▶ _Directions for this task_
Return only the lines of the listing below that run from the line with "what the package" through the line with "Definition MAX_UINT256 : Z", both ends included, exactly as written.

**********

(** * pyexchange: Uniswap v3 tick math, sqrt-price math and position entities

    A shallow embedding of [pyexchange/uniswapv3_math.py] and of the
    [Pool] / [Position] classes of [pyexchange/uniswapv3_entities.py],
    with the properties the specification states about them.

    Function bodies are embedded statement by statement.  Python exceptions
    are results of the error monad [res]; every function that can raise
    returns in it. *)

From Stdlib Require Import ZArith List Lia String Bool PrimFloat.
Import ListNotations.
Open Scope string_scope.
Open Scope Z_scope.
#[local] Set Warnings "-register-all".

(** ** Exceptions *)

Inductive exn : Type :=
| AssertionError
| TypeError
| ValueError
| ZeroDivisionError
| NameError (name : string)
| AttributeError (name : string).

Inductive res (A : Type) : Type :=
| Ok (a : A)
| Raise (e : exn).

Arguments Ok {A} a.
Arguments Raise {A} e.

Definition bind {A B : Type} (c : res A) (k : A -> res B) : res B :=
  match c with
  | Ok a => k a
  | Raise e => Raise e
  end.

Notation "x <- c ;; k" := (bind c (fun x => k))
  (at level 61, c at next level, right associativity).
Notation "c ;;; k" := (bind c (fun _ => k))
  (at level 61, right associativity).

(** [assert cond] *)
Definition assert_ (cond : bool) : res unit :=
  if cond then Ok tt else Raise AssertionError.

Definition returns {A : Type} (c : res A) : Prop := exists a, c = Ok a.
Definition raises {A : Type} (c : res A) : Prop := exists e, c = Raise e.

(** ** The number type

    Modelled from the spec: the [Fxp] class is the external [fxpmath]
    package, which is not part of the repository.  Following section 4.1 of
    the specification an [Fxp] value is an integer: multiplication is exact,
    division is floor division, [%] is the matching modulo, shifts are
    arithmetic and take a non-negative count, [&] and [|] are bitwise.  A zero
    divisor raises [ZeroDivisionError] and a negative shift count raises
    [ValueError], as Python integers do.

    This is the arithmetic of the SDK function that the source ports, on
    exact integers of any size.  The source creates its [Fxp] objects without
    a word size (only [MAX_UINT256] is given [n_word=256]) and writes [/]
    where the SDK divides integers, so a value that a function returns below
    is the value of the intended integer computation; it is not shown to be
    what the package computes.  The theorems on calls with Python values
    ([get_sqrt_ratio_at_tick_call], [mul_div_rounding_up_call] and the
    classes) do not depend on this arithmetic. *)

Definition fxp_div (a b : Z) : res Z :=
  if b =? 0 then Raise ZeroDivisionError else Ok (a / b).

Definition fxp_mod (a b : Z) : res Z :=
  if b =? 0 then Raise ZeroDivisionError else Ok (a mod b).

Definition fxp_shl (a n : Z) : res Z :=
  if n <? 0 then Raise ValueError else Ok (Z.shiftl a n).

Definition fxp_shr (a n : Z) : res Z :=
  if n <? 0 then Raise ValueError else Ok (Z.shiftr a n).

(** ** Module constants of uniswapv3_math.py that the functions below use *)

Definition MIN_TICK : Z := -887272.
Definition MAX_TICK : Z := 887272.
Definition MAX_UINT256 : Z :=
  0xffffffffffffffffffffffffffffffffffffffffffffffffffffffffffffffff.
Definition ZERO : Z := 0.
Definition ONE : Z := 1.
Definition Q96 : Z := 2 ^ 96.

(** ** Tick math *)

(** [int(math.log(x, 2))]: the index of the highest set bit, as the docstring
    says, taken exactly (the rounding of the floating-point logarithm is left
    out); [math.log] raises [ValueError] outside its domain. *)
Definition most_significant_bit (x : Z) : res Z :=
  if x <=? 0 then Raise ValueError else Ok (Z.log2 x).

(** [value * Fxp(multiply_by) >> Fxp(128)]; [*] binds tighter than [>>]. *)
Definition mul_shift (value multiply_by : Z) : Z :=
  Z.shiftr (value * multiply_by) 128.

(** [abs_tick & Fxp(mask) != 0] *)
Definition bit_set (abs_tick mask : Z) : bool :=
  negb (Z.land abs_tick mask =? 0).

(** One rung of the ladder:
    [if abs_tick & Fxp(mask) != 0: ratio = mul_shift(ratio, multiply_by)] *)
Definition ladder_step (abs_tick mask ratio multiply_by : Z) : Z :=
  if bit_set abs_tick mask then mul_shift ratio multiply_by else ratio.

Definition get_sqrt_ratio_at_tick (tick : Z) : res Z :=
  let abs_tick := if tick <? 0 then tick * -1 else tick in
  let ratio :=
    if bit_set abs_tick 0x1
    then 0xfffcb933bd6fad37aa2d162d1a594001
    else 0x100000000000000000000000000000000 in
  let ratio := ladder_step abs_tick 0x2 ratio 0xfff97272373d413259a46990580e213a in
  let ratio := ladder_step abs_tick 0x4 ratio 0xfff2e50f5f656932ef12357cf3c7fdcc in
  let ratio := ladder_step abs_tick 0x8 ratio 0xffe5caca7e10e4e61c3624eaa0941cd0 in
  let ratio := ladder_step abs_tick 0x10 ratio 0xffcb9843d60f6159c9db58835c926644 in
  let ratio := ladder_step abs_tick 0x20 ratio 0xff973b41fa98c081472e6896dfb254c0 in
  let ratio := ladder_step abs_tick 0x40 ratio 0xff2ea16466c96a3843ec78b326b52861 in
  let ratio := ladder_step abs_tick 0x80 ratio 0xfe5dee046a99a2a811c461f1969c3053 in
  let ratio := ladder_step abs_tick 0x100 ratio 0xfcbe86c7900a88aedcffc83b479aa3a4 in
  let ratio := ladder_step abs_tick 0x200 ratio 0xf987a7253ac413176f2b074cf7815e54 in
  let ratio := ladder_step abs_tick 0x400 ratio 0xf3392b0822b70005940c7a398e4b70f3 in
  let ratio := ladder_step abs_tick 0x800 ratio 0xe7159475a2c29b7443b29c7fa6e889d9 in
  let ratio := ladder_step abs_tick 0x1000 ratio 0xd097f3bdfd2022b8845ad8f792aa5825 in
  let ratio := ladder_step abs_tick 0x2000 ratio 0xa9f746462d870fdf8a65dc1f90e061e5 in
  let ratio := ladder_step abs_tick 0x4000 ratio 0x70d869a156d2a1b890bb3df62baf32f7 in
  let ratio := ladder_step abs_tick 0x8000 ratio 0x31be135f97d08fd981231505542fcfa6 in
  let ratio := ladder_step abs_tick 0x10000 ratio 0x9aa508b5b7a84e1c677de54f3e99bc9 in
  let ratio := ladder_step abs_tick 0x20000 ratio 0x5d6af8dedb81196699c329225ee604 in
  let ratio := ladder_step abs_tick 0x40000 ratio 0x2216e584f5fa1ea926041bedfe98 in
  let ratio := ladder_step abs_tick 0x80000 ratio 0x48a170391f7dc42444e8fa2 in
  ratio <- (if tick >? 0 then fxp_div MAX_UINT256 ratio else Ok ratio) ;;
  let q32 := 2 ^ 32 in
  m <- fxp_mod ratio q32 ;;
  if m >=? ZERO
  then (d <- fxp_div ratio q32 ;; Ok (d + ZERO))
  else fxp_div ratio q32.

(** One pass of the [for i in range(14)] loop of [get_tick_at_sqrt_ratio];
    the state is the pair [(r, log_2)]. *)
Definition log2_iteration (st : Z * Z) (i : Z) : res (Z * Z) :=
  let '(r, log_2) := st in
  let r := Z.shiftr (r * r) 127 in
  let f := Z.shiftr r 128 in
  s <- fxp_shl f (63 - i) ;;
  let log_2 := Z.lor log_2 s in
  r <- fxp_shr r f ;;
  Ok (r, log_2).

Fixpoint for_range {S : Type} (body : S -> Z -> res S) (i : Z) (n : nat)
  (st : S) : res S :=
  match n with
  | O => Ok st
  | S n' => st' <- body st i ;; for_range body (i + 1) n' st'
  end.

Definition get_tick_at_sqrt_ratio (sqrtRatioX96 : Z) : res Z :=
  let square_root_ratio_x128 := Z.shiftl sqrtRatioX96 32 in
  msb <- most_significant_bit square_root_ratio_x128 ;;
  r <- (if msb >? 128
        then fxp_shr square_root_ratio_x128 (msb - 127)
        else fxp_shl square_root_ratio_x128 (127 - msb)) ;;
  let log_2 := Z.shiftl (msb - 128) 64 in
  st <- for_range log2_iteration 0 14 (r, log_2) ;;
  let '(r, log_2) := st in
  let log_sqrt10001 := log_2 * 255738958999603826347141 in
  let tick_low :=
    Z.shiftr (log_sqrt10001 - 3402992956809132418596140100660247210) 128 in
  let tick_high :=
    Z.shiftr (log_sqrt10001 + 291339464771989622907027621153398088495) 128 in
  if tick_low =? tick_high
  then Ok tick_low
  else
    s <- get_sqrt_ratio_at_tick tick_high ;;
    if s <=? sqrtRatioX96 then Ok tick_high else Ok tick_low.

(** ** Sqrt-price math *)

Definition mul_div_rounding_up (a b denominator : Z) : res Z :=
  let product := a * b in
  result <- fxp_div product denominator ;;
  m <- fxp_mod product denominator ;;
  if negb (m =? ZERO) then Ok (result + ONE) else Ok result.

(** ** Python values

    The classes of uniswapv3_entities.py check their arguments with
    [isinstance] and mix [int], [Fxp] and [Wad] numbers, so the callers of the
    math functions pass tagged values.  [Token] and [Wad] come from pymaker;
    a token is kept by name and a [Wad] by its integer [value]. *)

Inductive Token : Type := mkToken (name : string).

Inductive value : Type :=
| VNone
| VBool (b : bool)
| VInt (n : Z)
| VFloat (f : float)
| VFxp (n : Z)
| VWad (n : Z)
| VToken (t : Token)
| VList (l : list value)
| VDict (d : list (string * value))
| VFunction (qualname : string)
| VPriceFraction (pf : PriceFraction)
| VPool (p : Pool)
| VPosition (p : Position)
with PriceFraction : Type :=
| mkPriceFraction (base_token quote_token : Token) (numerator denominator : value)
with Pool : Type :=
| mkPool (token_0 token_1 : Token) (fee : Z) (square_root_ratio_x96 : Z)
         (liquidity : Z) (tick_current : Z) (ticks : list value)
         (token_0_price token_1_price : value)
with Position : Type :=
| mkPosition (pool : Pool) (tick_lower tick_upper liquidity : Z)
             (token_0_amount token_1_amount mint_amounts : value).

Definition pool_token_0 (p : Pool) : Token :=
  let '(mkPool t0 _ _ _ _ _ _ _ _) := p in t0.
Definition pool_token_1 (p : Pool) : Token :=
  let '(mkPool _ t1 _ _ _ _ _ _ _) := p in t1.
Definition pool_square_root_ratio_x96 (p : Pool) : Z :=
  let '(mkPool _ _ _ s _ _ _ _ _) := p in s.
Definition pool_tick_current (p : Pool) : Z :=
  let '(mkPool _ _ _ _ _ t _ _ _) := p in t.

Definition position_pool (s : Position) : Pool :=
  let '(mkPosition p _ _ _ _ _ _) := s in p.
Definition position_tick_lower (s : Position) : Z :=
  let '(mkPosition _ l _ _ _ _ _) := s in l.
Definition position_tick_upper (s : Position) : Z :=
  let '(mkPosition _ _ u _ _ _ _) := s in u.
Definition position_liquidity (s : Position) : Z :=
  let '(mkPosition _ _ _ l _ _ _) := s in l.
Definition position_token_0_amount (s : Position) : value :=
  let '(mkPosition _ _ _ _ a _ _) := s in a.
Definition position_token_1_amount (s : Position) : value :=
  let '(mkPosition _ _ _ _ _ a _) := s in a.
Definition position_mint_amounts (s : Position) : value :=
  let '(mkPosition _ _ _ _ _ _ m) := s in m.

(** [self.token_0_amount = v] *)
Definition set_token_0_amount (s : Position) (v : value) : Position :=
  let '(mkPosition p l u q _ a1 m) := s in mkPosition p l u q v a1 m.

(** [assert isinstance(v, C)], giving the payload of the instance.  A Python
    [bool] is an [int]. *)
Definition as_Fxp (v : value) : res Z :=
  match v with VFxp n => Ok n | _ => Raise AssertionError end.
Definition as_Wad (v : value) : res Z :=
  match v with VWad n => Ok n | _ => Raise AssertionError end.
Definition as_int (v : value) : res Z :=
  match v with
  | VInt n => Ok n
  | VBool b => Ok (Z.b2z b)
  | _ => Raise AssertionError
  end.
Definition as_bool (v : value) : res bool :=
  match v with VBool b => Ok b | _ => Raise AssertionError end.
Definition as_float (v : value) : res float :=
  match v with VFloat f => Ok f | _ => Raise AssertionError end.
Definition as_Token (v : value) : res Token :=
  match v with VToken t => Ok t | _ => Raise AssertionError end.
Definition as_List (v : value) : res (list value) :=
  match v with VList l => Ok l | _ => Raise AssertionError end.
Definition as_Pool (v : value) : res Pool :=
  match v with VPool p => Ok p | _ => Raise AssertionError end.

(** [v == None] *)
Definition is_None (v : value) : bool :=
  match v with VNone => true | _ => false end.

(** [a, b = v]: unpacking the result of a call; [None] is what a function
    without a [return] statement evaluates to, and it is not iterable. *)
Definition unpack2 {A : Type} (v : option (A * A)) : res (A * A) :=
  match v with
  | Some p => Ok p
  | None => Raise TypeError
  end.

(** The integer behind a number, for [<], [>] and [+]. *)
Definition number (v : value) : res Z :=
  match v with
  | VInt n | VFxp n | VWad n => Ok n
  | VBool b => Ok (Z.b2z b)
  | _ => Raise TypeError
  end.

**********

▶ _Task solution_
    what the package computes.  The theorems on calls with Python values
    ([get_sqrt_ratio_at_tick_call], [mul_div_rounding_up_call] and the
    classes) do not depend on this arithmetic. *)

Definition fxp_div (a b : Z) : res Z :=
  if b =? 0 then Raise ZeroDivisionError else Ok (a / b).

Definition fxp_mod (a b : Z) : res Z :=
  if b =? 0 then Raise ZeroDivisionError else Ok (a mod b).

Definition fxp_shl (a n : Z) : res Z :=
  if n <? 0 then Raise ValueError else Ok (Z.shiftl a n).

Definition fxp_shr (a n : Z) : res Z :=
  if n <? 0 then Raise ValueError else Ok (Z.shiftr a n).

(** ** Module constants of uniswapv3_math.py that the functions below use *)

Definition MIN_TICK : Z := -887272.
Definition MAX_TICK : Z := 887272.
Definition MAX_UINT256 : Z :=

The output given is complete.